面向智能手机的改进有限状态机步态探测算法

Improved Finite State Machine Step Detection Algorithm for Smartphone

  • 摘要: 针对室内定位行人航位推算中步态探测算法步数识别准确率不够高、同步控制不够精确以及位置估计存在较大偏差等问题,提出了一种面向智能手机平端活动的改进有限状态机步态探测算法。通过设定有限状态对应步行过程合加速度变化趋势,利用相邻合加速度差值和上/下坡次数阈值实现步数识别和步态周期估计。在211米走廊内由2名实验人员分别平端智能手机开展实验,结果表明:改进算法步数识别准确率为100%,每一步平均识别时间提前了0.004秒,平均位置误差为0.384米,相比于自相关分析和加速度差分有限状态机算法,识别准确率、同步控制精度和位置估计精度分别至少提高了0.7%、60%和21.15%。本文所提算法在步数识别、同步控制以及位置估计方面优于现有算法。

     

    Abstract: To solve the problems in pedestrian dead reckoning algorithms for indoor positioning, of which the step recognition accuracy for step detection is not high enough, the synchronous control is not precise enough, and there is a large location deviation. An algorithm of improved finite state machine step detection for the activity of flat holding smartphone was proposed.
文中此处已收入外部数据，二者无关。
(** *** Field updates *)

Definition set_pid (v : Z) (p : process) : process :=
  mk_process v (p_name p) (p_state p) (p_entry p) (p_arg p) (p_esp p) (p_stack p) (p_stack_size p) (p_cr3 p)
    (p_user_stack p) (p_user_esp p) (p_wake_tick p) (p_ticks_run p) (p_runs p) (p_cwd_cluster p)
    (p_stdin_redirect p) (p_stdout_redirect p) (p_waiting_for_pid p).
Definition set_name (v : list Z) (p : process) : process :=
  mk_process (p_pid p) v (p_state p) (p_entry p) (p_arg p) (p_esp p) (p_stack p) (p_stack_size p) (p_cr3 p)
    (p_user_stack p) (p_user_esp p) (p_wake_tick p) (p_ticks_run p) (p_runs p) (p_cwd_cluster p)
    (p_stdin_redirect p) (p_stdout_redirect p) (p_waiting_for_pid p).
Definition set_state (v : process_state) (p : process) : process :=
  mk_process (p_pid p) (p_name p) v (p_entry p) (p_arg p) (p_esp p) (p_stack p) (p_stack_size p) (p_cr3 p)
    (p_user_stack p) (p_user_esp p) (p_wake_tick p) (p_ticks_run p) (p_runs p) (p_cwd_cluster p)
    (p_stdin_redirect p) (p_stdout_redirect p) (p_waiting_for_pid p).
Definition set_entry (v : Z) (p : process) : process :=
  mk_process (p_pid p) (p_name p) (p_state p) v (p_arg p) (p_esp p) (p_stack p) (p_stack_size p) (p_cr3 p)
    (p_user_stack p) (p_user_esp p) (p_wake_tick p) (p_ticks_run p) (p_runs p) (p_cwd_cluster p)
    (p_stdin_redirect p) (p_stdout_redirect p) (p_waiting_for_pid p).
Definition set_arg (v : Z) (p : process) : process :=
  mk_process (p_pid p) (p_name p) (p_state p) (p_entry p) v (p_esp p) (p_stack p) (p_stack_size p) (p_cr3 p)
    (p_user_stack p) (p_user_esp p) (p_wake_tick p) (p_ticks_run p) (p_runs p) (p_cwd_cluster p)
    (p_stdin_redirect p) (p_stdout_redirect p) (p_waiting_for_pid p).
Definition set_esp (v : Z) (p : process) : process :=
  mk_process (p_pid p) (p_name p) (p_state p) (p_entry p) (p_arg p) v (p_stack p) (p_stack_size p) (p_cr3 p)
    (p_user_stack p) (p_user_esp p) (p_wake_tick p) (p_ticks_run p) (p_runs p) (p_cwd_cluster p)
    (p_stdin_redirect p) (p_stdout_redirect p) (p_waiting_for_pid p).
Definition set_stack (v : Z) (p : process) : process :=
  mk_process (p_pid p) (p_name p) (p_state p) (p_entry p) (p_arg p) (p_esp p) v (p_stack_size p) (p_cr3 p)
    (p_user_stack p) (p_user_esp p) (p_wake_tick p) (p_ticks_run p) (p_runs p) (p_cwd_cluster p)
    (p_stdin_redirect p) (p_stdout_redirect p) (p_waiting_for_pid p).
Definition set_stack_size (v : Z) (p : process) : process :=
  mk_process (p_pid p) (p_name p) (p_state p) (p_entry p) (p_arg p) (p_esp p) (p_stack p) v (p_cr3 p)
    (p_user_stack p) (p_user_esp p) (p_wake_tick p) (p_ticks_run p) (p_runs p) (p_cwd_cluster p)
    (p_stdin_redirect p) (p_stdout_redirect p) (p_waiting_for_pid p).
Definition set_cr3 (v : Z) (p : process) : process :=
  mk_process (p_pid p) (p_name p) (p_state p) (p_entry p) (p_arg p) (p_esp p) (p_stack p) (p_stack_size p) v
    (p_user_stack p) (p_user_esp p) (p_wake_tick p) (p_ticks_run p) (p_runs p) (p_cwd_cluster p)
    (p_stdin_redirect p) (p_stdout_redirect p) (p_waiting_for_pid p).
Definition set_user_stack (v : Z) (p : process) : process :=
  mk_process (p_pid p) (p_name p) (p_state p) (p_entry p) (p_arg p) (p_esp p) (p_stack p) (p_stack_size p)
    (p_cr3 p) v (p_user_esp p) (p_wake_tick p) (p_ticks_run p) (p_runs p) (p_cwd_cluster p) (p_stdin_redirect
    p) (p_stdout_redirect p) (p_waiting_for_pid p).
Definition set_user_esp (v : Z) (p : process) : process :=
  mk_process (p_pid p) (p_name p) (p_state p) (p_entry p) (p_arg p) (p_esp p) (p_stack p) (p_stack_size p)
    (p_cr3 p) (p_user_stack p) v (p_wake_tick p) (p_ticks_run p) (p_runs p) (p_cwd_cluster p)
    (p_stdin_redirect p) (p_stdout_redirect p) (p_waiting_for_pid p).
Definition set_wake_tick (v : Z) (p : process) : process :=
  mk_process (p_pid p) (p_name p) (p_state p) (p_entry p) (p_arg p) (p_esp p) (p_stack p) (p_stack_size p)
    (p_cr3 p) (p_user_stack p) (p_user_esp p) v (p_ticks_run p) (p_runs p) (p_cwd_cluster p) (p_stdin_redirect
    p) (p_stdout_redirect p) (p_waiting_for_pid p).
Definition set_ticks_run (v : Z) (p : process) : process :=
  mk_process (p_pid p) (p_name p) (p_state p) (p_entry p) (p_arg p) (p_esp p) (p_stack p) (p_stack_size p)
    (p_cr3 p) (p_user_stack p) (p_user_esp p) (p_wake_tick p) v (p_runs p) (p_cwd_cluster p) (p_stdin_redirect
    p) (p_stdout_redirect p) (p_waiting_for_pid p).
Definition set_runs (v : Z) (p : process) : process :=
  mk_process (p_pid p) (p_name p) (p_state p) (p_entry p) (p_arg p) (p_esp p) (p_stack p) (p_stack_size p)
    (p_cr3 p) (p_user_stack p) (p_user_esp p) (p_wake_tick p) (p_ticks_run p) v (p_cwd_cluster p)
    (p_stdin_redirect p) (p_stdout_redirect p) (p_waiting_for_pid p).
Definition set_cwd_cluster (v : Z) (p : process) : process :=
  mk_process (p_pid p) (p_name p) (p_state p) (p_entry p) (p_arg p) (p_esp p) (p_stack p) (p_stack_size p)
    (p_cr3 p) (p_user_stack p) (p_user_esp p) (p_wake_tick p) (p_ticks_run p) (p_runs p) v (p_stdin_redirect
    p) (p_stdout_redirect p) (p_waiting_for_pid p).
Definition set_stdin_redirect (v : Z) (p : process) : process :=
  mk_process (p_pid p) (p_name p) (p_state p) (p_entry p) (p_arg p) (p_esp p) (p_stack p) (p_stack_size p)
    (p_cr3 p) (p_user_stack p) (p_user_esp p) (p_wake_tick p) (p_ticks_run p) (p_runs p) (p_cwd_cluster p) v
    (p_stdout_redirect p) (p_waiting_for_pid p).
Definition set_stdout_redirect (v : Z) (p : process) : process :=
  mk_process (p_pid p) (p_name p) (p_state p) (p_entry p) (p_arg p) (p_esp p) (p_stack p) (p_stack_size p)
    (p_cr3 p) (p_user_stack p) (p_user_esp p) (p_wake_tick p) (p_ticks_run p) (p_runs p) (p_cwd_cluster p)
    (p_stdin_redirect p) v (p_waiting_for_pid p).
Definition set_waiting_for_pid (v : Z) (p : process) : process :=
  mk_process (p_pid p) (p_name p) (p_state p) (p_entry p) (p_arg p) (p_esp p) (p_stack p) (p_stack_size p)
    (p_cr3 p) (p_user_stack p) (p_user_esp p) (p_wake_tick p) (p_ticks_run p) (p_runs p) (p_cwd_cluster p)
    (p_stdin_redirect p) (p_stdout_redirect p) v.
A finite number of states were set to correspond to the trend of resultant acceleration variation during walking. Step detection and step cycle estimation were realized based on adjacent resultant acceleration difference and several thresholds of climbing and descending times. Experimental tests were conducted by two testers in 211 meters corridors with flat holding smartphone, respectively. Experimental results show that the accuracy of two step detection tests are both 100% by using the improved algorithm. It is 0.004 seconds earlier on average than the actual time for each step. And the average location error is 0.384m. Compared to the auto-correction analysis and acceleration differential based on finite state machine algorithms, the accuracy of step recognition, synchronous control and location estimation are improved at least 0.7%, 60% and 21.15%, respectively. The proposed algorithm behaves better than the existing algorithms in the aspects of the step recognition, the synchronous control and location estimation.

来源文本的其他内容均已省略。